CTSL to open DFRBF membership

Comrade Trustee Services Limited (CTSL) says it will be opening up membership to allow for employers to join the Defence Force Retirement Benefit Fund (DFRBF) as part of the strategy to grow the Fund.

CTSL Statutory Manager, Sitiveni Waleilakeba, said currently the Fund cannot grow significantly due to its current membership, which by law is limited to members of the PNG Defence Force.

Waleilkeba said the opening up of membership is subject to legislation changes which they will address this year.

“We want the membership of the fund to open up and that is subject to legislation changes which we are hoping to address this year, schedule 6. Remember right now the membership does not allow us to grow very much, because of the numbers. So the only option for us is either we merge with bigger funds, or run on our own but increase portfolio by increasing membership,” said Waleilakeba.

“So the key to our growth is basically, we want to make sure that the members, we open up membership, to ensure that we increase our membership so that there is enough money in the kitty to grow.”

CTSLE CEO, Charlie Gilichibi clarified that the DFRBF is made up of two schemes. An Accumulation and a Defined Benefit or Pension scheme.

He said the accumulation scheme is Governed by the Superannuation Act while the pension scheme is Governed by the Defence Force Retirement Benefit Act.

“Under the accumulation scheme, as governed within the Superannuation Act, we can already invite employers outside of the Defence Force to come and join only that scheme. The pension scheme is only locked down to Defence Force, nobody else can come and join that.”

“Thanks to the Statutory Manager and, we also got two legal opinions, all agreeing with what we think, that yes we can already go ahead and invite employers outside and to come and join the DFRBF accumulation scheme,” said Gilichibi.

Waleilakeba said they will undertake a few changes before opening up membership.

This involves the changing of the funds constitution, which is currently under review by the Central Bank and the rebranding of Fund.
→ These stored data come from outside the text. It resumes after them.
Lemma exec1_iter {I R} (body : I -> itree ioE (I + R)) (i : I) answers :
  exec1 answers (ITree.iter body i) =
  exec1 answers (ITree.bind (body i) (fun lr =>
     match lr with inl l => Tau (ITree.iter body l) | inr r => Ret r end)).
Proof. apply exec1_observe. reflexivity. Qed.

(** ** Invariants of the interactions of a task *)

Lemma always_ret P {R} (r : R) : always P (Ret r : itree ioE R).
Proof. intros answers. rewrite exec1_ret. constructor. Qed.

Lemma always_trigger (P : obs -> Prop) {X} (e : ioE X) :
  (forall x, P (Obs e x)) -> always P (ITree.trigger e).
Proof.
  intros H answers. rewrite exec1_trigger.
  destruct answers as [|a rest]; [constructor|].
  destruct (exitCode e); cbn; repeat constructor; apply H.
Qed.

Lemma always_bind P {R S} (t : itree ioE S) (k : S -> itree ioE R) :
  always P t -> (forall s, always P (k s)) -> always P (ITree.bind t k).
Proof.
  intros Ht Hk answers. rewrite exec1_bind.
  specialize (Ht answers).
  destruct (exec1 answers t) as [tr [|s rest|code]]; cbn in *; try assumption.
  specialize (Hk s rest). destruct (exec1 rest (k s)) as [tr' s']; cbn in *.
  apply Forall_app; split; assumption.
Qed.

Lemma always_observe P {R} (t u : itree ioE R) :
  observe t = observe u -> always P u -> always P t.
Proof.
  intros E H answers. rewrite (exec1_observe t u answers E). apply H.
Qed.

Lemma always_forever P {R S} (t : itree ioE R) :
  always P t -> always P (ITree.forever t : itree ioE S).
Proof.
  intros Ht answers.
  remember (length answers) as n eqn:Hn.
  revert answers Hn. induction n as [n IH] using lt_wf_ind. intros answers ->.
  rewrite exec1_forever, exec1_bind.
  specialize (Ht answers).
  destruct (exec1 answers t) as [tr [|r rest|code]] eqn:E; cbn in *; try assumption.
  rewrite exec1_tau. apply exec1_rest in E.
  destruct rest as [|a rest]; cbn.
  - rewrite app_nil_r. assumption.
  - specialize (IH (length rest) ltac:(cbn in E; lia) rest eq_refl).
    destruct (exec1 rest (ITree.forever t)) as [tr' s']; cbn in *.
    apply Forall_app; split; assumption.
Qed.

Lemma always_iter P {I R} (body : I -> itree ioE (I + R)) :
  (forall i, always P (body i)) -> forall i, always P (ITree.iter body i).
Proof.
  intros Hb i answers.
  remember (length answers) as n eqn:Hn.
  revert i answers Hn. induction n as [n IH] using lt_wf_ind. intros i answers ->.
  rewrite exec1_iter, exec1_bind.
  specialize (Hb i answers).
  destruct (exec1 answers (body i)) as [tr [|[l|r] rest|code]] eqn:E;
    cbn in *; try assumption.
  - rewrite exec1_tau. apply exec1_rest in E.
    destruct rest as [|a rest]; cbn.
    + rewrite app_nil_r. assumption.
    + specialize (IH (length rest) ltac:(cbn in E; lia) l rest eq_refl).
      destruct (exec1 rest (ITree.iter body l)) as [tr' s']; cbn in *.
      apply Forall_app; split; assumption.
  - rewrite exec1_ret. cbn. rewrite app_nil_r. assumption.
Qed.

Lemma always_impl (P Q : obs -> Prop) {R} (t : itree ioE R) :
  (forall o, P o -> Q o) -> always P t -> always Q t.
Proof.
  intros H Ht answers. eapply Forall_impl; [apply Ht|]. exact H.
Qed.

Lemma always_neverExits {R} (t : itree ioE R) :
  always (fun o => isExit o = false) t -> neverExits t.
Proof.
  intros H answers code E.
  destruct (exec1 answers t) as [tr s] eqn:Ex. cbn in E. subst s.
  specialize (H answers). rewrite Ex in H. cbn in H.
  apply exec1_exited in Ex as (tr' & o & -> & Ho).
  apply Forall_app in H as [_ H]. inversion H; subst. congruence.
Qed.

(** Splits a straight-line program into its interactions. *)
Ltac always_step :=
  lazymatch goal with
  | |- always _ (ITree.bind _ _) => apply always_bind; [|intros ?]
  | |- always _ (ITree.trigger _) => apply always_trigger; intros ?
  | |- always _ (Ret _) => apply always_ret
  | |- always _ (match ?x with _ => _ end) => destruct x
  | |- always _ (if ?x then _ else _) => destruct x
  end.

Section LoopInvariants.

Variable vars : gmap string string.

Lemma clearPending_always (P : obs -> Prop) :
  (forall o, isReconcile o = true -> P o) ->
  (forall msg x, P (Obs (LogInfo msg) x)) ->
  always P (Driver.clearPending vars).
Proof.
  intros Hr Hl. unfold Driver.clearPending.
  repeat always_step; try (apply Hr; reflexivity); try apply Hl.
  unfold Driver.clearNonces. apply always_iter. intros i.
  unfold Driver.clearNonce.
  repeat always_step; try (apply Hr; reflexivity); try apply Hl.
Qed.

Lemma submissionLoop_always (P : obs -> Prop) (r : role) :
  (forall x, P (Obs (SubmitNextBatch r) x)) ->
  (forall msg err x, P (Obs (LogError msg err) x)) ->
  (forall msg x, P (Obs (LogInfo msg) x)) ->
  (forall x, P (Obs (SetTimeout (parseInt10 (vars !!! "POLL_INTERVAL"))) x)) ->
  always P (Driver.submissionLoop vars (Driver.submitNextBatch r)).
Proof.
  intros Hs He Hi Ht. unfold Driver.submissionLoop. apply always_forever.
  unfold Driver.iteration, Driver.submitNextBatch.
  repeat always_step; auto.
Qed.

Lemma submissionLoop_neverExits (r : role) :
  neverExits (Driver.submissionLoop vars (Driver.submitNextBatch r)).
Proof.
  apply always_neverExits, submissionLoop_always; reflexivity.
Qed.

End LoopInvariants.

(** ** What a pool does is what each of its loops does *)

Lemma role_eqb_eq a b : role_eqb a b = true <-> a = b.
Proof. destruct a, b; cbn; split; congruence. Qed.

Lemma role_eqb_refl a : role_eqb a a = true.
Proof. destruct a; reflexivity. Qed.

Lemma role_eqb_neq a b : a <> b -> role_eqb a b = false.
Proof. destruct a, b; cbn; congruence. Qed.

Lemma ofRole_app r h1 h2 :
  ofRole r (h1 ++ h2) = (ofRole r h1 ++ ofRole r h2)%list.
Proof. unfold ofRole. rewrite List.filter_app, map_app. reflexivity. Qed.

Lemma ofRole_one r r' o :
  ofRole r [(r', o)] = if role_eqb r' r then [o] else [].
Proof. unfold ofRole. cbn. destruct (role_eqb r' r); reflexivity. Qed.

Lemma taskOf_setTask r r' t p :
  taskOf r (setTask r' t p) = if role_eqb r' r then Some t else taskOf r p.
Proof. destruct r, r'; reflexivity. Qed.

Lemma exited_setTask r t p : exited (setTask r t p) = exited p.
Proof. destruct r; reflexivity. Qed.

Lemma history_setTask r t p : history (setTask r t p) = history p.
Proof. destruct r; reflexivity. Qed.

Lemma runPool_exited schedule p code :
  exited p = Some code -> runPool schedule p = p.
Proof.
  revert p. induction schedule as [|[r a] s IH]; intros p H; [reflexivity|].
  cbn. rewrite H. apply IH, H.
Qed.

Lemma runPool_cons c schedule p :
  runPool (c :: schedule) p = runPool schedule (poolStep c p).
Proof. reflexivity. Qed.

Lemma runPool_app s1 s2 p :
  runPool (s1 ++ s2) p = runPool s2 (runPool s1 p).
Proof. apply fold_left_app. Qed.
(** * AudioLDM generation pipeline ([audioldm/pipeline.py])

    A shallow embedding of the batch builder, the model builder, the
    conditioning selector and the three generation entry points, followed
    by the properties of the design document that can be settled on them
    and by further properties that the code itself shows.

    Layout: Python values the pipeline computes with (numbers, exceptions,
    tensor shapes), the model object, the programs, their interpretation
    over arbitrary collaborators, and the theorems. *)

From Stdlib Require Import ZArith List String Bool Lia SpecFloat.
Import ListNotations.
Local Open Scope string_scope.
Local Open Scope list_scope.
Local Open Scope Z_scope.

Set Implicit Arguments.

(** ** Exceptions and fallible values *)

(** The exception classes that [pipeline.py] itself can raise, each with
    the operation it comes from, and [External] for exceptions raised
    inside a collaborator. *)
Inductive exn : Type :=
| AssertionError (stmt : string)
| RuntimeError (op : string)
| TypeError (op : string)
| ValueError (op : string)
| OverflowError (op : string)
| IndexError (op : string)
| External (name : string).

Inductive result (A : Type) : Type :=
| Ok (a : A)
| Err (e : exn).
Arguments Ok {A} a.
Arguments Err {A} e.

Definition rbind {A B} (r : result A) (k : A -> result B) : result B :=
  match r with
  | Ok a => k a
  | Err e => Err e
  end.

(** ** Python numbers

    [duration], [transfer_strength], [guidance_scale] and [seed] are Python
    numbers: an unbounded [int] or a binary64 [float].  Floats follow the
    IEEE 754 specification of the standard library ([SpecFloat], precision
    53, exponent bound 1024). *)

Module Py.

Definition prec : Z := 53.
Definition emax : Z := 1024.

Inductive num : Type :=
| Int (z : Z)
| Float (f : spec_float).
Ltac flags :=
  destruct (show_raw args) as [[]|], (show_basic args) as [[]|],
           (show_actions args) as [[]|].

(** A PR that the selection rejects leaves no trace. *)
Lemma process_pr_not_selected prs pr failures w :
  shouldRunOn (positional args) pr = false ->
  process_pr env args prs pr failures w = (Ret failures, w, []).
Proof. intros H. unfold process_pr. rewrite H. reflexivity. Qed.

Lemma process_pr_fetch_throws prs pr failures w e w1 :
  shouldRunOn (positional args) pr = true ->
  getPRInfo env pr w = (Throw e, w1) ->
  process_pr env args prs pr failures w
  = (Throw e, w1, [processing_line prs pr; QueryPRInfo pr]).
Proof.
  intros Hsel Hget. unfold process_pr. rewrite Hsel. simpl.
  unfold bind, console, emit, call. rewrite Hget. reflexivity.
Qed.

Lemma process_pr_missing prs pr failures w info w1 :
  shouldRunOn (positional args) pr = true ->
  getPRInfo env pr w = (Ret info, w1) ->
  pullRequest env info = None ->
  process_pr env args prs pr failures w
  = (Ret failures, w1, prelude args prs pr +++ [no_pr_line (stringify env info)]).
Proof.
  intros Hsel Hget Hpr. unfold process_pr, prelude. rewrite Hsel. simpl.
  unfold bind, console, emit, call. rewrite Hget, when_show, Hpr.
  simpl. rewrite <- ?app_assoc. reflexivity.
Qed.

Lemma process_pr_derive_throws prs pr failures w info w1 prInfo e w2 :
  shouldRunOn (positional args) pr = true ->
  getPRInfo env pr w = (Ret info, w1) ->
  pullRequest env info = Some prInfo ->
  deriveStateForPR env prInfo w1 = (Throw e, w2) ->
  process_pr env args prs pr failures w
  = (Ret (failures ++ [(e, pr)])%list, w2, prelude args prs pr +++ [error_line e]).
Proof.
  intros Hsel Hget Hpr Hd. unfold process_pr, prelude. rewrite Hsel. simpl.
  unfold bind, console, emit, call, try_catch.
  rewrite Hget, when_show, Hpr, Hd.
  simpl. rewrite <- ?app_assoc. reflexivity.
Qed.

Lemma process_pr_plan_throws prs pr failures w info w1 prInfo st w2 k e :
  shouldRunOn (positional args) pr = true ->
  getPRInfo env pr w = (Ret info, w1) ->
  pullRequest env info = Some prInfo ->
  deriveStateForPR env prInfo w1 = (Ret st, w2) ->
  computeActions env st (truthy (show_extended args)) = (k, Throw e) ->
  process_pr env args prs pr failures w
  = (Throw e, w2, planning args prs pr st k).
Proof.
  intros Hsel Hget Hpr Hd Hc.
  unfold process_pr, planning, prelude, state_lines, sunk_lines.
  rewrite Hsel. simpl.
  unfold bind, console, emit, call, try_catch, lift.
  rewrite Hget, when_show, Hpr, Hd, when_show.
  destruct st as [m|[m|] d]; simpl; rewrite Hc;
    destruct (truthy (show_extended args)); simpl; rewrite ?repeat_m_show;
    flags; simpl; rewrite ?app_nil_r; reflexivity.
Qed.

Lemma process_pr_execute_throws
    prs pr failures w info w1 prInfo st w2 k actions e w3 :
  shouldRunOn (positional args) pr = true ->
  getPRInfo env pr w = (Ret info, w1) ->
  pullRequest env info = Some prInfo ->
  deriveStateForPR env prInfo w1 = (Ret st, w2) ->
  computeActions env st (truthy (show_extended args)) = (k, Ret actions) ->
  executePrActions env actions prInfo (dry args) w2 = (Throw e, w3) ->
  process_pr env args prs pr failures w
  = (Throw e, w3, executing args prs pr st k).
Proof.
  intros Hsel Hget Hpr Hd Hc He.
  unfold process_pr, executing, planning, prelude, state_lines, sunk_lines.
  rewrite Hsel. simpl.
  unfold bind, console, emit, call, try_catch, lift.
  rewrite Hget, when_show, Hpr, Hd, when_show.
  destruct st as [m|[m|] d]; simpl; rewrite Hc;
    destruct (truthy (show_extended args)); simpl; rewrite ?repeat_m_show;
    rewrite when_show, He;
    flags; simpl; rewrite <- ?app_assoc; simpl; rewrite ?app_nil_r; reflexivity.
Qed.

Lemma process_pr_done
    prs pr failures w info w1 prInfo st w2 k actions mutations w3 :
  shouldRunOn (positional args) pr = true ->
  getPRInfo env pr w = (Ret info, w1) ->
  pullRequest env info = Some prInfo ->
  deriveStateForPR env prInfo w1 = (Ret st, w2) ->
  computeActions env st (truthy (show_extended args)) = (k, Ret actions) ->
  executePrActions env actions prInfo (dry args) w2 = (Ret mutations, w3) ->
  process_pr env args prs pr failures w
  = (Ret failures, w3,
     executing args prs pr st k
     +++ shown (nullish (show_mutations args) (dry args)) "Mutations").
Proof.
  intros Hsel Hget Hpr Hd Hc He.
  unfold process_pr, executing, planning, prelude, state_lines, sunk_lines.
  rewrite Hsel. simpl.
  unfold bind, console, emit, call, try_catch, lift.
  rewrite Hget, when_show, Hpr, Hd, when_show.
  destruct st as [m|[m|] d]; simpl; rewrite Hc;
    destruct (truthy (show_extended args)); simpl; rewrite ?repeat_m_show;
    rewrite when_show, He, when_show;
    flags; simpl; rewrite <- ?app_assoc; simpl; rewrite ?app_nil_r; reflexivity.
Qed.

(** One turn of the loop that returns, and the turns after it. *)
Lemma process_prs_step prs pr rest failures w failures' w1 t :
  process_pr env args prs pr failures w = (Ret failures', w1, t) ->
  process_prs env args prs (pr :: rest) failures w
  = (let '(o, w2, t') := process_prs env args prs rest failures' w1 in
     (o, w2, t +++ t')).
Proof. intros H. simpl. apply bind_Ret. exact H. Qed.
“The other component that we got to be very careful of is the branding. Because now the face is no longer green because we have expanded, we’ve got to take care of the interested party, not the original members. So the question of branding is also important in this case so, which allows us to be broader in terms of our capability to draw new members and the new members will identify differently from these logo behind us. So those are the two hurdles that we’ve got to go through to make sure that the new members are not being biased. One is rebranding and one is if course the constitution, we need to change the constitution to suit a broader audience,” said Waleilakeba.